EXERCISE — An exact reproduction of all the entries is the expected answer.

DATA SUPPLIED —
(** * The Coinbase order-book gateway: connection state machine and
      sequence checking of [OrderBook] (coinbase-api.ts)

    The class [OrderBook] keeps a live order book from a REST snapshot and
    a socket feed.  Its methods mutate the fields of [this], call the
    socket, the timer and the logger, emit events to subscribers and may
    throw.  The embedding below is a state-and-trace monad with exceptions
    over a record of the fields: every method of the class is one
    [Action], written statement by statement after the source. *)

From Stdlib Require Import ZArith QArith Lia.
From stdpp Require Import base gmap strings list pretty.

Local Open Scope string_scope.
Local Open Scope list_scope.
Local Open Scope Z_scope.

(** ** Data *)

(** [enum STATES { closed, open, syncing, processing, error }] *)
Inductive STATES := closed | open | syncing | processing | error.

#[global] Instance STATES_eq_dec : EqDecision STATES.
Proof. solve_decision. Defined.

(** A JSON scalar of the snapshot.  The code copies prices and sizes and
    never inspects them. *)
Inductive Json :=
| JNumber (n : Z)
| JString (s : string).

(** [{ 'price': array[0], 'size': array[1], 'id': array[2] }] *)
Record CoinbaseEntry := {
  entry_price : Json;
  entry_size : Json;
  entry_id : string
}.

(** What [book.sequence] holds: [null] after [clearBook], then whatever
    [message.sequence] was in the last message taken: a number, or
    [undefined] when the message had none. *)
Inductive Sequence :=
| SeqNull
| SeqUndefined
| SeqNumber (n : Z).

(** The book: [{ 'sequence': null, 'bids': {}, 'asks': {} }]; the two
    sides are JS objects used as maps from order id to entry. *)
Record CoinbaseBookStorage := {
  sequence : Sequence;
  bids : gmap string CoinbaseEntry;
  asks : gmap string CoinbaseEntry
}.

(** A parsed feed message, as [JSON.parse] returns it: the fields the
    class reads ([sequence], [type]) and the rest of its content.  The
    class checks nothing: a message of the feed that has no [sequence]
    (a subscription acknowledgement, an error report) has
    [msg_sequence = None], which the code reads as [undefined]. *)
Record Message := {
  msg_sequence : option Z;
  msg_type : string;
  msg_content : string
}.

(** The second argument of [processMessage].  It is declared [t: Date];
    [onMessage] passes [timeProvider.utcNow()], lodash's [forEach] passes
    the index of the element as a number. *)
Inductive JsValue :=
| JsDate (ms : Z)
| JsNumber (n : Z).

(** Modelled from the spec: [Models.Timestamped] (common/models.ts is not
    among the sources), the wrapper of a payload and its receipt time that
    [new Models.Timestamped(message, t)] builds from its two arguments. *)
Record Timestamped := {
  data : Message;
  time : JsValue
}.

(** A raw level [[price, size, orderID]] of the snapshot. *)
Record RawLevel := {
  level_price : Json;
  level_size : Json;
  level_id : string
}.

(** The parsed body of the snapshot; [data.bids] and [data.asks] may be
    absent ([data.bids && ...]). *)
Record Snapshot := {
  snap_sequence : Z;
  snap_bids : option (list RawLevel);
  snap_asks : option (list RawLevel)
}.

(** The body of a response, as [JSON.parse(body)] takes it: text that
    is not JSON, or the book of the exchange. *)
Inductive Body :=
| Malformed
| Parsed (data : Snapshot).

(** What the [request] callback receives: [err], or a response with its
    status code and its body. *)
Inductive Response :=
| RequestError
| HttpResponse (statusCode : Z) (body : Body).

YOUR RESPONSE —
(** * The Coinbase order-book gateway: connection state machine and
      sequence checking of [OrderBook] (coinbase-api.ts)

    The class [OrderBook] keeps a live order book from a REST snapshot and
    a socket feed.  Its methods mutate the fields of [this], call the
    socket, the timer and the logger, emit events to subscribers and may
    throw.  The embedding below is a state-and-trace monad with exceptions
    over a record of the fields: every method of the class is one
    [Action], written statement by statement after the source. *)

From Stdlib Require Import ZArith QArith Lia.
From stdpp Require Import base gmap strings list pretty.

Local Open Scope string_scope.
Local Open Scope list_scope.
Local Open Scope Z_scope.

(** ** Data *)

(** [enum STATES { closed, open, syncing, processing, error }] *)
Inductive STATES := closed | open | syncing | processing | error.

#[global] Instance STATES_eq_dec : EqDecision STATES.
Proof. solve_decision. Defined.

(** A JSON scalar of the snapshot.  The code copies prices and sizes and
    never inspects them. *)
Inductive Json :=
| JNumber (n : Z)
| JString (s : string).

(** [{ 'price': array[0], 'size': array[1], 'id': array[2] }] *)
Record CoinbaseEntry := {
  entry_price : Json;
  entry_size : Json;
  entry_id : string
}.

(** What [book.sequence] holds: [null] after [clearBook], then whatever
    [message.sequence] was in the last message taken: a number, or
    [undefined] when the message had none. *)
Inductive Sequence :=
| SeqNull
| SeqUndefined
| SeqNumber (n : Z).

(** The book: [{ 'sequence': null, 'bids': {}, 'asks': {} }]; the two
    sides are JS objects used as maps from order id to entry. *)
Record CoinbaseBookStorage := {
  sequence : Sequence;
  bids : gmap string CoinbaseEntry;
  asks : gmap string CoinbaseEntry
}.

(** A parsed feed message, as [JSON.parse] returns it: the fields the
    class reads ([sequence], [type]) and the rest of its content.  The
    class checks nothing: a message of the feed that has no [sequence]
    (a subscription acknowledgement, an error report) has
    [msg_sequence = None], which the code reads as [undefined]. *)
Record Message := {
  msg_sequence : option Z;
  msg_type : string;
  msg_content : string
}.

(** The second argument of [processMessage].  It is declared [t: Date];
    [onMessage] passes [timeProvider.utcNow()], lodash's [forEach] passes
    the index of the element as a number. *)
Inductive JsValue :=
| JsDate (ms : Z)
| JsNumber (n : Z).

(** Modelled from the spec: [Models.Timestamped] (common/models.ts is not
    among the sources), the wrapper of a payload and its receipt time that
    [new Models.Timestamped(message, t)] builds from its two arguments. *)
Record Timestamped := {
  data : Message;
  time : JsValue
}.

(** A raw level [[price, size, orderID]] of the snapshot. *)
Record RawLevel := {
  level_price : Json;
  level_size : Json;
  level_id : string
}.

(** The parsed body of the snapshot; [data.bids] and [data.asks] may be
    absent ([data.bids && ...]). *)
Record Snapshot := {
  snap_sequence : Z;
  snap_bids : option (list RawLevel);
  snap_asks : option (list RawLevel)
}.

(** The body of a response, as [JSON.parse(body)] takes it: text that
    is not JSON, or the book of the exchange. *)
Inductive Body :=
| Malformed
| Parsed (data : Snapshot).

(** What the [request] callback receives: [err], or a response with its
    status code and its body. *)
Inductive Response :=
| RequestError
| HttpResponse (statusCode : Z) (body : Body).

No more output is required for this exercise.